» Activity: Output only the lines from the one holding "Definition ngt (x" to the end of the data below, please, copied exactly.

START Records to process

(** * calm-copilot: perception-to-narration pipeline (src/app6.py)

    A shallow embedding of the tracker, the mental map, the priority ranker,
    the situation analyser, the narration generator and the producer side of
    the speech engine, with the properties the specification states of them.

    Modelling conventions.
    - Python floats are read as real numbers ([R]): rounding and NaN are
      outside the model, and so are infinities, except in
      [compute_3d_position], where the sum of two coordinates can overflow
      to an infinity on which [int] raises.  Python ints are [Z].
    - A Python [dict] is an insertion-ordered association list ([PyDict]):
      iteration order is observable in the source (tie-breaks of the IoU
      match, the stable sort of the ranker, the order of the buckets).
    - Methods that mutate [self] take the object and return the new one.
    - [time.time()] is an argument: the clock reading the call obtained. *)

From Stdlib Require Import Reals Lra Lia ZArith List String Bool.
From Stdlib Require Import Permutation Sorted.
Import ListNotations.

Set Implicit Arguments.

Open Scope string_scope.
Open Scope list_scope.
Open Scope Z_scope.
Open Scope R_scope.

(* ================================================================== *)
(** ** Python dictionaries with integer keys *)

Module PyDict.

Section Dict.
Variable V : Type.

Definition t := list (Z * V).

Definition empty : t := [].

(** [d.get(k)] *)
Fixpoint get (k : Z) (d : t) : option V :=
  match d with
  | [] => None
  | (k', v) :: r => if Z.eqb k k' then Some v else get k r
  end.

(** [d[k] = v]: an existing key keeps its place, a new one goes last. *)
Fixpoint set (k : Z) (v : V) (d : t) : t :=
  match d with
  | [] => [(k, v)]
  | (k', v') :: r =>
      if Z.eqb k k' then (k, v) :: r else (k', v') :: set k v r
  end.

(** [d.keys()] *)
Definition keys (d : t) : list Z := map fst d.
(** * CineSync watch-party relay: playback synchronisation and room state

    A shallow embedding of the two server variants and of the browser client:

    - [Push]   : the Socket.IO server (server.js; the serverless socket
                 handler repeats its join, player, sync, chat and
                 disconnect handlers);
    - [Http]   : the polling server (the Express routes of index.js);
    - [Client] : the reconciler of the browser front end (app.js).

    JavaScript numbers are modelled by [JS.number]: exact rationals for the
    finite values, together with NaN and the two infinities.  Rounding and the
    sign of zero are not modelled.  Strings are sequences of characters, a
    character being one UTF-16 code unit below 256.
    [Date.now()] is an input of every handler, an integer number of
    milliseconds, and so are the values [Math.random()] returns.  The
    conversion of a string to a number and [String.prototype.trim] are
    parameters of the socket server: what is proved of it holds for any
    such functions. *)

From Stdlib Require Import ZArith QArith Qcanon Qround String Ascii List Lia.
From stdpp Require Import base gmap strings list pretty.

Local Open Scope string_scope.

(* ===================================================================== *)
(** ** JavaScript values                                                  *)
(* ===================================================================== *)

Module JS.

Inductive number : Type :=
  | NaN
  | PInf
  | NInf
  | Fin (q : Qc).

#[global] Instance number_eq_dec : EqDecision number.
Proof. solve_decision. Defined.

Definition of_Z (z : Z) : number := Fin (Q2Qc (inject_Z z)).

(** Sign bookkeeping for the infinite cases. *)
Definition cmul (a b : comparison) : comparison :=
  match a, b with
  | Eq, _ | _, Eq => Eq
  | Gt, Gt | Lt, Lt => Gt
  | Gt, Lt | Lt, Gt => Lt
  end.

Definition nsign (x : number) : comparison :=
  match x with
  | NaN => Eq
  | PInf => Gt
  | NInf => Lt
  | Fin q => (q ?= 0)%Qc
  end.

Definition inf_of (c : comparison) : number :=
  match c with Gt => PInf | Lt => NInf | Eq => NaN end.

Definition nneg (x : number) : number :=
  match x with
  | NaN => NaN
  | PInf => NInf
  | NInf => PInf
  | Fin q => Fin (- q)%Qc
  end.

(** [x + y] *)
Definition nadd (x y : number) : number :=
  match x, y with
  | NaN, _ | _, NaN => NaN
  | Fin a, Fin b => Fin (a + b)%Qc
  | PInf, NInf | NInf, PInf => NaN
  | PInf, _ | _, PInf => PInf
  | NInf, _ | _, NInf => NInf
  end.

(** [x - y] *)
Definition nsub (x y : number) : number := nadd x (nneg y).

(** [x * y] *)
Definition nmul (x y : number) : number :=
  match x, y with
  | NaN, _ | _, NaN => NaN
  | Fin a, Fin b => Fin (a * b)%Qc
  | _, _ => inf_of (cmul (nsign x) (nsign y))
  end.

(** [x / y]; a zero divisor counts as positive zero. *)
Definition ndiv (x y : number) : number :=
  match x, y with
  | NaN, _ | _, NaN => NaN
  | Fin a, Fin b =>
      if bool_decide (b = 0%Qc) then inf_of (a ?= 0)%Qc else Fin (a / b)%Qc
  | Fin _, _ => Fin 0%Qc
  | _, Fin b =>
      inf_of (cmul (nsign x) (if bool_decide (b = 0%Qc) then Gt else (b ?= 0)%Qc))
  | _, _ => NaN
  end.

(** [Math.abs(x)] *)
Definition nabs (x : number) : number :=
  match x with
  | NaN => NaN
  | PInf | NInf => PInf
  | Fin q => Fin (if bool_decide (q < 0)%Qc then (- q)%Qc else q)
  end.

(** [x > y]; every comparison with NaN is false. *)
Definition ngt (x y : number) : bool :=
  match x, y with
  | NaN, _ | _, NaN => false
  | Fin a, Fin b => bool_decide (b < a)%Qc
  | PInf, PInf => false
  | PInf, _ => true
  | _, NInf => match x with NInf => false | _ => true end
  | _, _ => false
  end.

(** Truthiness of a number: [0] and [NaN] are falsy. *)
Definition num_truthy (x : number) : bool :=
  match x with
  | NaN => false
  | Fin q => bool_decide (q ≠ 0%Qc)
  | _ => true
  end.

END Records to process

» Written solution:
Definition ngt (x y : number) : bool :=
  match x, y with
  | NaN, _ | _, NaN => false
  | Fin a, Fin b => bool_decide (b < a)%Qc
  | PInf, PInf => false
  | PInf, _ => true
  | _, NInf => match x with NInf => false | _ => true end
  | _, _ => false
  end.

(** Truthiness of a number: [0] and [NaN] are falsy. *)
Definition num_truthy (x : number) : bool :=
  match x with
  | NaN => false
  | Fin q => bool_decide (q ≠ 0%Qc)
  | _ => true
  end.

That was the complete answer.